The options parameter of OperatorInterface.apply_inverse has been replaced by the solver_options attribute. This attribute controls which fixed (linear) solver options are used when apply_inverse is called. See here for more details.

• Renaming of reductors for coercive problems [#224].

pymor.reductors.linear.reduce_stationary_affine_linear and pymor.reductors.stationary.reduce_stationary_coercive have been renamed to pymor.reductors.coercive.reduce_coercive and pymor.reductors.coercive.reduce_coercive_simple. The old names are deprecated and will be removed in pyMOR 0.5.

• Non-parametric objects have now ~pymor.parameters.base.Parametric.parameter_type {} instead of None [#84].

• Sampling methods of ParameterSpaces now return iterables instead of iterators [#108].

• Caching of solve is now disabled by default [#178].

Caching of solve must now be explicitly enabled by using pymor.core.cache.CacheableInterface.enable_caching.

• The default value for extension_algorithm parameter of greedy has been removed [#82].

• Changes to ei_greedy [#159], [#160].

The default for the projection parameter has been changed from 'orthogonal' to 'ei' to let the default algorithm agree with literature. In addition a copy parameter with default True has been added. When copy is True, the input data is copied before executing the algorithm, ensuring, that the original VectorArray is left unchanged. When possible, copy should be set to False in order to reduce memory consumption.

• The copy parameter of pymor.algorithms.gram_schmidt.gram_schmidt now defaults to True [#123].

• with_ has been moved from BasicInterface to ImmutableInterface [#154].

• BasicInterface.add_attributes has been removed [#158].

• Auto-generated names no longer contain the uid [#198].

The auto-generated ~pymor.core.interfaces.BasicInterface.name of pyMOR objects no longer contains their ~pymor.core.interfaces.BasicInterface.uid. Instead, the name is now simply set to the class name.

• Python fallbacks to Cython functions have been removed [#145].

In order to use pyMOR’s discretization toolkit, building of the _unstructured, inplace, relations Cython extension modules is now required.

## pyMOR 0.3 (March 2, 2015)¶

• Introduction of the vector space concept for even simpler integration with external solvers.

• Addition of a generic Newton algorithm.

• Support for Jacobian evaluation of empirically interpolated operators.

• Greatly improved performance of the EI-Greedy algorithm. Addition of the DEIM algorithm.

• A new algorithm for residual operator projection and a new, numerically stable a posteriori error estimator for stationary coercive problems based on this algorithm. (cf. A. Buhr, C. Engwer, M. Ohlberger, S. Rave, ‘A numerically stable a posteriori error estimator for reduced basis approximations of elliptic equations’, proceedings of WCCM 2014, Barcelona, 2014.)

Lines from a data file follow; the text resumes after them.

Lemma v1_build_mode_scale_rotates (root key : pystr) (d : Z) :
  V1.get_degree_in_key root key = Ok d -> d <> 0 ->
  exists pcs,
    V1.build_major_scale_pcs key = Ok pcs
    /\ V1.build_mode_scale root d = Ok (rotate (Z.to_nat (d - 1)) pcs).
Proof.
  intros H N. destruct (v1_get_degree_in_key_inv _ _ _ H) as (t & r & Ht & Hr & E).
  cbv zeta in E.
  exists (map (fun i => (t + i) mod 12) MAJOR_INTERVALS).
  split; [unfold V1.build_major_scale_pcs; rewrite Ht; reflexivity|].
  destruct (int_mem r _) eqn:M; [|contradiction].
  apply int_mem_In in M. apply list_index_In in M. destruct M as [B Hn].
  rewrite length_map in B. change (List.length MAJOR_INTERVALS) with 7%nat in B.
  set (k := list_index r (map (fun i => (t + i) mod 12) MAJOR_INTERVALS)) in *.
  unfold V1.build_mode_scale. rewrite Hr. cbn [bind].
  assert (C : k = 0 \/ k = 1 \/ k = 2 \/ k = 3 \/ k = 4 \/ k = 5 \/ k = 6)
    by lia.
  clearbody k. subst d.
  destruct C as [-> | [-> | [-> | [-> | [-> | [-> | ->]]]]]];
    cbn in Hn; inversion Hn as [Er]; clear Hn;
    cbn [Z.add Z.eqb negb Pos.add Pos.succ];
    match goal with
    | |- context [V1.rotate_intervals ?x] =>
        let v := eval vm_compute in (V1.rotate_intervals x) in
        change (V1.rotate_intervals x) with v
    end;
    match goal with
    | |- context [Z.to_nat ?x] =>
        let v := eval vm_compute in (Z.to_nat x) in
        change (Z.to_nat x) with v
    end;
    unfold rotate; cbn [skipn firstn app map MAJOR_INTERVALS bind];
    apply f_equal;
    repeat (apply f_equal2; [Z.div_mod_to_equations; lia|]);
    reflexivity.
Qed.

End V1Degrees.

(** The chord scale of a chord whose root is in the key: the church mode
    that [build_mode_scale] builds on the root for the root's degree has
    exactly the notes of the key's major scale, in the order of that scale
    started at the root. *)
Theorem v1_mode_scale_in_key (U : UnicodeCase) (root key : pystr) (d : Z) :
  V1.get_degree_in_key root key = Ok d -> d <> 0 ->
  1 <= d <= 7
  /\ exists pcs,
       V1.build_major_scale_pcs key = Ok pcs
       /\ V1.build_mode_scale root d = Ok (rotate (Z.to_nat (d - 1)) pcs).
Proof.
  intros H N. split.
  - pose proof (v1_get_degree_in_key_range _ _ _ H). lia.
  - apply v1_build_mode_scale_rotates; assumption.
Qed.

Lemma v1_mode_scale_in_key_witness :
  V1.build_mode_scale (py "A") 2 = Ok [9; 11; 0; 2; 4; 6; 7].
Proof.
  destruct (v1_mode_scale_in_key ascii_only (py "A") (py "G") 2 eq_refl)
    as (_ & pcs & E & S); [discriminate|].
  inversion E; subst pcs. exact S.
Defined.

(** ** The chord parser of the first version *)

Section V1Parser.
Context {U : UnicodeCase}.

Lemma v1_parse_chord_symbol_blank (sym : pystr) :
  accidentals_to_ascii (strip sym) = [] ->
  V1.parse_chord_symbol sym = Raise IndexError.
Proof. intros H. unfold V1.parse_chord_symbol. rewrite H. reflexivity. Qed.
(** * joob: Operation, Job and Queue as explicit state machines

    A shallow embedding of [Operation.ts], [Job.ts] and [Queue.ts].

    The TypeScript code is event driven: timers ([setTimeout]) and promise
    settlements call back into the objects, and the callbacks mutate the
    objects in place. The embedding makes that explicit:

    - every [Operation] object of a Job lives in a store ([Job.heap]); the
      backlog, the in-flight map, the completed list and the id index hold
      references (positions in the store), so aliasing is preserved;
    - the [EventEmitter] of an operation is the number of [once] listeners
      the Job has registered per event; all listeners the Job registers for
      one event of one operation run the same code, so a count is enough;
    - pending [setTimeout] callbacks are a list of [Timer]s; an attempt of
      the transform is in flight exactly while the operation is [STARTED];
    - the environment picks which timer fires next and how an attempt
      settles ([Event]); [Job.step] is the callback that then runs;
    - a plain object used as a map is the finite map of its properties.
      Under the key [__proto__] JavaScript reads and writes the
      prototype of the object instead of a property: the id index and
      the in-flight map of a Job follow it in that ([Job.assign],
      [Job.setCurrent], [Job.current]); the job index of the Queue is
      read as a map, which is what the code does for the names of
      [Queue.ownLookup].

    Two fields are ghost state, added to state the properties: the signal
    log ([Job.log]) and the number of times the transform was invoked
    ([Operation.executions]). Wall-clock fields ([startTime] and the two
    estimates derived from it) are left out. *)

From stdpp Require Import gmap strings list fin_maps.
From Stdlib Require Import ZArith Lia.

Local Open Scope Z_scope.

(** A JavaScript value of type [any] that the library only stores and
    forwards (operation data, results, failure reasons). *)
Definition Value := string.

(** [STATUSES] of index.ts. *)
Inductive Status := PENDING | STARTED | COMPLETED | FAILED.

#[global] Instance Status_eq_dec : EqDecision Status.
Proof. solve_decision. Defined.

(** A value that may be [undefined]: [None]. *)
Definition defined (v : string) : option Value := Some v.
Coercion defined : string >-> option.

• A new, easy to use mechanism for setting and accessing default values.

• Serialization via the pickle module is now possible for each class in pyMOR. (See the new ‘analyze_pickle’ demo.)

• Addition of generic iterative linear solvers which can be used in conjunction with any operator satisfying pyMOR’s operator interface. Support for least squares solvers and PyAMG (http://www.pyamg.org/).

• An improved SQLite-based cache backend.

• Improvements to the built-in discretizations: support for bilinear finite elements and addition of a finite volume diffusion operator.

• Test coverage has been raised from 46% to 75%.